(** The loop accumulates, over the pixels above threshold, the two
    coordinates, the charge and the count. *)
Lemma reco_fold v a :
  let r := fold_left (reco_step d) v a in
  (pos0 r == pos0 a + Qsum (map pixel_x (above_threshold d v)))%Q /\
  (pos1 r == pos1 a + Qsum (map pixel_y (above_threshold d v)))%Q /\
  (r_charge r == r_charge a + Qsum (map getEDep (above_threshold d v)))%Q /\
  (0 <= size a ->
   size a + Z.of_nat (length (above_threshold d v)) <= Int32.INT_MAX ->
   size r = size a + Z.of_nat (length (above_threshold d v))).
Proof.
  revert a. induction v as [|hit v IH]; intros a r.
  - subst r. simpl. repeat split; try ring. lia.
  - subst r. cbn [fold_left]. rewrite above_threshold_cons.
    specialize (IH (reco_step d a hit)). cbv zeta in IH.
    destruct IH as (I0 & I1 & I2 & I3).
    remember (fold_left (reco_step d) v (reco_step d a hit)) as r eqn:Er.
    clear Er. unfold reco_step in I0, I1, I2, I3.
    destruct (Qle_bool (getEDep hit) (_threshold d)).
    + repeat split; assumption.
    + cbn [pos0 pos1 r_charge size] in I0, I1, I2, I3. cbn [map length Qsum foldr].
      fold (Qsum (map pixel_x (above_threshold d v))).
      fold (Qsum (map pixel_y (above_threshold d v))).
      fold (Qsum (map getEDep (above_threshold d v))).
      split; [rewrite I0; unfold pixel_x; ring|].
      split; [rewrite I1; unfold pixel_y; ring|].
      split; [rewrite I2; ring|].
      intros Hs Hm.
      assert (Int32.add (size a) 1 = size a + 1) as E.
      { unfold Int32.add. apply wrap32_id, in_range_nonneg. lia. }
      rewrite E in I3. rewrite I3; lia.
Qed.

Lemma length_above_threshold v :
  (length (above_threshold d v) <= length v)%nat.
Proof. apply List.filter_length_le. Qed.

Lemma reco_loop_spec v :
  Z.of_nat (length v) <= Int32.INT_MAX ->
  let r := reco_loop d v in
  (pos0 r == Qsum (map pixel_x (above_threshold d v)))%Q /\
  (pos1 r == Qsum (map pixel_y (above_threshold d v)))%Q /\
  (r_charge r == Qsum (map getEDep (above_threshold d v)))%Q /\
  size r = Z.of_nat (length (above_threshold d v)).
Proof.
  intros Hlen r. subst r. unfold reco_loop.
  rewrite wrap32_id by (apply in_range_nonneg; lia).
  rewrite Nat2Z.id, firstn_all.
  pose proof (length_above_threshold v) as Hle.
  destruct (reco_fold v {| pos0 := 0; pos1 := 0; r_charge := 0; size := 0 |})
    as (I0 & I1 & I2 & I3).
  cbn [pos0 pos1 r_charge size] in *.
  split; [rewrite I0; ring|]. split; [rewrite I1; ring|].
  split; [rewrite I2; ring|]. rewrite I3; lia.
Qed.

(** A sum of charges that all exceed a non-negative threshold is positive
    as soon as there is one. *)
Lemma Qsum_above_positive v :
  (0 <= _threshold d)%Q -> above_threshold d v <> [] ->
  (0 < Qsum (map getEDep (above_threshold d v)))%Q.
Proof.
  intros Hthr.
  assert (forall l, Forall (fun hit => (_threshold d < getEDep hit)%Q) l ->
                    l <> [] -> (0 < Qsum (map getEDep l))%Q) as G.
  { induction l as [|hit l IH]; intros HF Hne; [contradiction|].
    apply Forall_cons in HF as [Hh HF]. cbn [map Qsum foldr].
    fold (Qsum (map getEDep l)).
    destruct l as [|hit' l'].
    - simpl. lra.
    - specialize (IH HF ltac:(discriminate)). lra. }
  apply G. unfold above_threshold.
  apply Forall_forall. intros hit Hin. apply list_elem_of_In, List.filter_In in Hin.
  destruct Hin as [_ Hin]. destruct (Qlt_le_dec _ _); [assumption|discriminate].
Qed.

(** C10 (as amended).  For an input of at most [INT_MAX] pixels,
    [ReconstructTrackerHit] returns [nullptr] exactly when the charges
    strictly above the threshold add up to nothing positive; with a
    non-negative threshold that is exactly when no pixel is strictly above
    the threshold.  Otherwise, reading the half thickness [ht] of the
    current layer, it returns a hit whose charge is the sum of the charges
    strictly above threshold, divided by [_electronsPerKeV] and multiplied by
    [keV], and whose x and y are the unweighted means of the positions of the
    pixels strictly above threshold, minus [ht] times the tangent of the
    Lorentz angle in x and in y; z is 0. *)
Theorem ReconstructTrackerHit_spec (simTrkVec : list SimTrackerHit) (ht : Q) :
  Z.of_nat (length simTrkVec) <= Int32.INT_MAX ->
  vec_read (_layerHalfThickness d) (_currentLayer d) = Some ht ->
  let fired := above_threshold d simTrkVec in
  let total := Qsum (map getEDep fired) in
  let n := inject_Z (Z.of_nat (length fired)) in
  (ReconstructTrackerHit d simTrkVec = nullptr <-> (total <= 0)%Q)
  /\ ((0 <= _threshold d)%Q ->
      (ReconstructTrackerHit d simTrkVec = nullptr <-> fired = []))
  /\ ((0 < total)%Q ->
      exists recoHit,
        ReconstructTrackerHit d simTrkVec = object recoHit /\
        (EDep recoHit == total / _electronsPerKeV d * keV d)%Q /\
        ((Position recoHit).1.1 ==
           Qsum (map pixel_x fired) / n - ht * _tanLorentzAngleX d)%Q /\
        ((Position recoHit).1.2 ==
           Qsum (map pixel_y fired) / n - ht * _tanLorentzAngleY d)%Q /\
        ((Position recoHit).2 == 0)%Q).
Proof.
  intros Hlen Hht fired total n.
  destruct (reco_loop_spec simTrkVec Hlen) as (I0 & I1 & I2 & I3).
  fold fired in I0, I1, I2, I3. fold total in I2.
  assert (ReconstructTrackerHit d simTrkVec = nullptr <-> (total <= 0)%Q) as Hnull.
  { unfold ReconstructTrackerHit. rewrite Hht.
    destruct (Qle_bool (r_charge (reco_loop d simTrkVec)) 0) eqn:E; cbn [negb].
    - apply Qle_bool_iff in E. rewrite I2 in E. tauto.
    - apply Qle_bool_false in E. rewrite I2 in E. split; [discriminate|].
      intros L. exfalso. eapply Qlt_not_le; eassumption. }
  split; [exact Hnull|]. split.
  - intros Hthr. rewrite Hnull. split.
    + intros L. destruct fired eqn:Ef; [reflexivity|]. exfalso.
      eapply Qlt_not_le; [|exact L].
      subst total. rewrite <- Ef. apply Qsum_above_positive; [exact Hthr|].
      fold fired. rewrite Ef. discriminate.
    + intros E. subst total. rewrite E. simpl. apply Qle_refl.
  - intros Hpos. unfold ReconstructTrackerHit. rewrite Hht.
    assert (Qle_bool (r_charge (reco_loop d simTrkVec)) 0 = false) as ->.
    { apply Qle_bool_false. rewrite I2. exact Hpos. }
    cbn [negb]. eexists. split; [reflexivity|]. cbn [EDep Position fst snd].
    unfold double_of_int. rewrite I3. fold n.
    split; [rewrite I2; reflexivity|].
    split; [rewrite I0; reflexivity|].
    split; [rewrite I1; reflexivity|reflexivity].
Qed.

End Reconstruct.

Lemma ReconstructTrackerHit_spec_witness :
  let d := Digitiser.mkMuonCVXDDigitiser (8 # 10) 0 (25 # 1000) (25 # 1000)
             (2703 # 10) 200 0 [(25 # 1000)%Q] [125%Q] [(64 # 10)%Q] (1 # 1000000) in
  let v := [Digitiser.mkSimTrackerHit 300 (1, 2, 0)%Q;
            Digitiser.mkSimTrackerHit 100 (5, 5, 0)%Q;
            Digitiser.mkSimTrackerHit 500 (3, 4, 0)%Q] in
  Digitiser.ReconstructTrackerHit d v <> Digitiser.nullptr /\
  exists recoHit,
    Digitiser.ReconstructTrackerHit d v = Digitiser.object recoHit /\
    ((Digitiser.Position recoHit).1.1 == 2 - (25 # 1000) * (8 # 10))%Q /\
    ((Digitiser.Position recoHit).1.2 == 3)%Q.
Proof.
  intros d v.
  destruct (ReconstructTrackerHit_spec d v (25 # 1000)) as (A & B & C).
  - vm_compute. discriminate.
  - reflexivity.
  - split.
    + intros E. apply B in E; [discriminate E|]. vm_compute. discriminate.
    + destruct C as (recoHit & E & _ & X & Y & _); [reflexivity|].
      exists recoHit. split; [exact E|]. split.
      * rewrite X. reflexivity.
      * rewrite Y. reflexivity.
Defined.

┄┄┄┄┄┄

In your answer, include only the lines above starting at the line that holds "(0 <= _threshold d)%Q -> above_threshold" and ending at the line that holds "Qsum (map pixel_y fired)", copied exactly.

WRITTEN RESPONSE:
  (0 <= _threshold d)%Q -> above_threshold d v <> [] ->
  (0 < Qsum (map getEDep (above_threshold d v)))%Q.
Proof.
  intros Hthr.
  assert (forall l, Forall (fun hit => (_threshold d < getEDep hit)%Q) l ->
                    l <> [] -> (0 < Qsum (map getEDep l))%Q) as G.
  { induction l as [|hit l IH]; intros HF Hne; [contradiction|].
    apply Forall_cons in HF as [Hh HF]. cbn [map Qsum foldr].
    fold (Qsum (map getEDep l)).
    destruct l as [|hit' l'].
    - simpl. lra.
    - specialize (IH HF ltac:(discriminate)). lra. }
  apply G. unfold above_threshold.
  apply Forall_forall. intros hit Hin. apply list_elem_of_In, List.filter_In in Hin.
  destruct Hin as [_ Hin]. destruct (Qlt_le_dec _ _); [assumption|discriminate].
Qed.

(** C10 (as amended).  For an input of at most [INT_MAX] pixels,
    [ReconstructTrackerHit] returns [nullptr] exactly when the charges
    strictly above the threshold add up to nothing positive; with a
    non-negative threshold that is exactly when no pixel is strictly above
    the threshold.  Otherwise, reading the half thickness [ht] of the
    current layer, it returns a hit whose charge is the sum of the charges
    strictly above threshold, divided by [_electronsPerKeV] and multiplied by
    [keV], and whose x and y are the unweighted means of the positions of the
    pixels strictly above threshold, minus [ht] times the tangent of the
    Lorentz angle in x and in y; z is 0. *)
Theorem ReconstructTrackerHit_spec (simTrkVec : list SimTrackerHit) (ht : Q) :
  Z.of_nat (length simTrkVec) <= Int32.INT_MAX ->
  vec_read (_layerHalfThickness d) (_currentLayer d) = Some ht ->
  let fired := above_threshold d simTrkVec in
  let total := Qsum (map getEDep fired) in
  let n := inject_Z (Z.of_nat (length fired)) in
  (ReconstructTrackerHit d simTrkVec = nullptr <-> (total <= 0)%Q)
  /\ ((0 <= _threshold d)%Q ->
      (ReconstructTrackerHit d simTrkVec = nullptr <-> fired = []))
  /\ ((0 < total)%Q ->
      exists recoHit,
        ReconstructTrackerHit d simTrkVec = object recoHit /\
        (EDep recoHit == total / _electronsPerKeV d * keV d)%Q /\
        ((Position recoHit).1.1 ==
           Qsum (map pixel_x fired) / n - ht * _tanLorentzAngleX d)%Q /\
        ((Position recoHit).1.2 ==
           Qsum (map pixel_y fired) / n - ht * _tanLorentzAngleY d)%Q /\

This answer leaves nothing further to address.